The Balkan terrapin or western Caspian terrapin (Mauremys rivulata) is a species of terrapin in the family Geoemydidae. It is found in the eastern Mediterranean region. While technically omnivorous, the terrapins are known to prefer meat. They can grow to 25 cm in carapace length, although hatchlings are usually only 3 to 4 cm in length.

== Distribution ==
It is found in the Balkan Peninsula (Albania, Bosnia and Herzegovina, Bulgaria, Croatia, Greece, Montenegro, North Macedonia, Serbia), in a number of Mediterranean islands including Crete, Cyprus and Lesvos, and in the Middle East (Israel, Jordan, Lebanon, Syria, Turkey). On some Greek and Turkish islands where the terrapins are found, they may be threatened with extirpation.

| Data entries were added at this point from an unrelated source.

(** * Borland name demangler: the AST parser

    A shallow embedding of [BorlandASTParser]
    (src/demangler_llvm/borland_ast_parser.cpp) and the properties of its
    grammar rules: status discipline, cursor consumption, backreferences,
    bounded names, number fields and qualifiers. *)

From Stdlib Require Import Ascii String List ZArith Bool Arith Lia.
Import ListNotations.

Local Open Scope char_scope.
Local Open Scope nat_scope.
#[local] Set Warnings "-register-all".

(** * Data model *)

(** [BorlandASTParser::Status]. *)
Inductive Status : Type :=
| success
| invalid_mangled_name
| in_progress.

Definition Status_eqb (a b : Status) : bool :=
  match a, b with
  | success, success => true
  | invalid_mangled_name, invalid_mangled_name => true
  | in_progress, in_progress => true
  | _, _ => false
  end.

(** [Qualifiers], built in the source as [{is_volatile, is_const}]. *)
Record Qualifiers : Type := mkQualifiers {
  isVolatile : bool;
  isConst : bool
}.

Inductive CallConv : Type :=
| fastcall
| stdcall
| unknown.

Inductive ThreeStateSignness : Type :=
| signed_char
| unsigned_char
| no_prefix.

(** AST nodes.  A [std::shared_ptr<Node>] is a node together with the
    identity of the object it points to: the first field of every
    constructor is that identity, so two handles are the same handle exactly
    when the values are equal, and two separately created nodes of equal
    shape differ in it.  A null pointer is [None] of [option Node]. *)
Inductive Node : Type :=
| NameNode (id : nat) (name : string)
| NestedNameNode (id : nat) (super name : Node)
| TemplateNode (id : nat) (name params : Node)
| FunctionNode (id : nat) (name funcType : Node)
| FunctionTypeNode (id : nat) (callConv : CallConv)
    (params retType : option Node) (quals : Qualifiers)
| PointerTypeNode (id : nat) (pointee : Node) (quals : Qualifiers)
| ReferenceTypeNode (id : nat) (pointee : Node)
| RReferenceTypeNode (id : nat) (pointee : Node)
| ArrayNode (id : nat) (pointee : Node) (len : Z) (quals : Qualifiers)
| NamedTypeNode (id : nat) (name : Node) (quals : Qualifiers)
| BuiltInTypeNode (id : nat) (typeName : string) (quals : Qualifiers)
| CharTypeNode (id : nat) (signedness : ThreeStateSignness) (quals : Qualifiers)
| IntegralTypeNode (id : nat) (typeName : string) (isUnsigned : bool)
    (quals : Qualifiers)
| FloatTypeNode (id : nat) (typeName : string) (quals : Qualifiers)
| NodeArray (id : nat) (nodes : list Node).
(** * cartom-ss: the SS.LV thread scraper and its Pipedrive reconciliation

    A shallow embedding of [process.js] (the version that synchronises every
    message of a conversation): the regular-expression scraper
    [fetchAllMessages], the note formatter [formatNoteHtml], the Pipedrive
    helpers built on [pdFetch], and [main].

    Conventions of the embedding.
    - A JavaScript string is the list of its UTF-16 code units ([str]).
    - Numbers that the program only compares, counts or passes around
      (record ids, offsets, counters) are [Z] or [nat]; [parseInt] is exact,
      which agrees with the IEEE doubles of JavaScript below 2^53.
    - A thrown [Error] is a value of type [Error]; a function that may throw
      returns a [Res].
    - The remote record store is an explicit state ([Remote]) threaded through
      a small state-and-exception monad; every request is appended to a log.
    - [String.prototype.toLowerCase] is a parameter of the development: no
      theorem depends on the Unicode case tables. *)

From Stdlib Require Import List Bool Arith ZArith NArith Lia.
From Stdlib Require Ascii String.
From Stdlib Require Import Sorted Permutation.
Import ListNotations.

Set Implicit Arguments.
Local Open Scope list_scope.
Import String.StringSyntax.
Delimit Scope string_scope with string.

(* ===================================================================== *)
(** ** JavaScript strings *)
(* ===================================================================== *)

Module JS.

(** A string is a sequence of UTF-16 code units. *)
Definition str := list N.

(** Embedding of an ASCII literal. *)
Definition lit (s : String.string) : str :=
  map Ascii.N_of_ascii (String.list_ascii_of_string s).
Arguments lit s%_string.

(** The double quote character, U+0022. *)
Definition dq : str := [34%N].

(** A literal between double quotes. *)
Definition quoted (s : String.string) : str := dq ++ lit s ++ dq.
Arguments quoted s%_string.

Definition str_eqb (a b : str) : bool :=
  if list_eq_dec N.eq_dec a b then true else false.

(** Truthiness of a string: only the empty string is falsy. *)
Definition truthy (s : str) : bool :=
  match s with [] => false | _ :: _ => true end.

(** [x || d] for a string-or-undefined [x]. *)
Definition or_else (x : option str) (d : str) : str :=
  match x with
  | Some s => if truthy s then s else d
  | None => d
  end.

(** WhiteSpace and LineTerminator code units: the class [\s] of regular
    expressions and the characters removed by [trim]. *)
Definition is_space (c : N) : bool :=
  ((9 <=? c) && (c <=? 13) || (c =? 32) || (c =? 160) || (c =? 5760)
   || (8192 <=? c) && (c <=? 8202) || (c =? 8232) || (c =? 8233)
   || (c =? 8239) || (c =? 8287) || (c =? 12288) || (c =? 65279))%N.

(** The class [\d]. *)
Definition is_digit (c : N) : bool := ((48 <=? c) && (c <=? 57))%N.

Fixpoint dropWhile (f : N -> bool) (s : str) : str :=
  match s with
  | [] => []
  | c :: s' => if f c then dropWhile f s' else s
  end.

Fixpoint takeWhile (f : N -> bool) (s : str) : str :=
  match s with
  | [] => []
  | c :: s' => if f c then c :: takeWhile f s' else []
  end.

Definition trimStart (s : str) : str := dropWhile is_space s.
Definition trimEnd (s : str) : str := rev (dropWhile is_space (rev s)).

(** [s.trim()] *)
Definition trim (s : str) : str := trimEnd (trimStart s).

(** [s.split(' ')[0]]: the part of [s] before its first U+0020. *)
Definition split_space_0 (s : str) : str :=
  takeWhile (fun c => negb (c =? 32)%N) s.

== Physical description ==
Mauremys rivulata are fairly large, with carapace lengths up to 25 cm; hatchling turtles of this species are usually between 3 and 4 cm in length. The average strait carapace length is roughly 15 cm; females are slightly larger. The terrapins' carapaces are black to olive green in colour, and the plastron (the shell on the belly) black, although the latter frequently fades as the turtles age. The species also has horizontal yellowish lines running along the neck and limbs.

== Habitat and ecology ==
The species is mostly lowland, although the terrapins have been recorded as far up as 900 m above sea level. They are found in wetland habitats, including swamps, rivers, and ponds, although they lay their eggs in grassland regions.

Mauremys rivulata are preyed on by large birds and predacious mammals such as mongoose who also feed on the terrapins' eggs, although smaller carnivores may prey on younger turtles with softer shells.

== Diet ==
Mauremys rivulata is an omnivorous species, eating both plants and animals, although a preference for meat is documented. Young terrapins will eat small invertebrates as well as small amphibian larvae or carcasses; adult terrapins are known also to eat algae and aquatic plants.

== Interactions with humans ==
Human behaviour affecting the species' habitat has caused population decline. The largest effects come from urbanisation, water engineering projects, and industrial waste from construction.

In the northern portion of its range, the species may hibernate during the winter. Although the terrapins may accept bread offered by humans, they do not have the enzymes needed to digest it, and such offerings are thus bad for their health.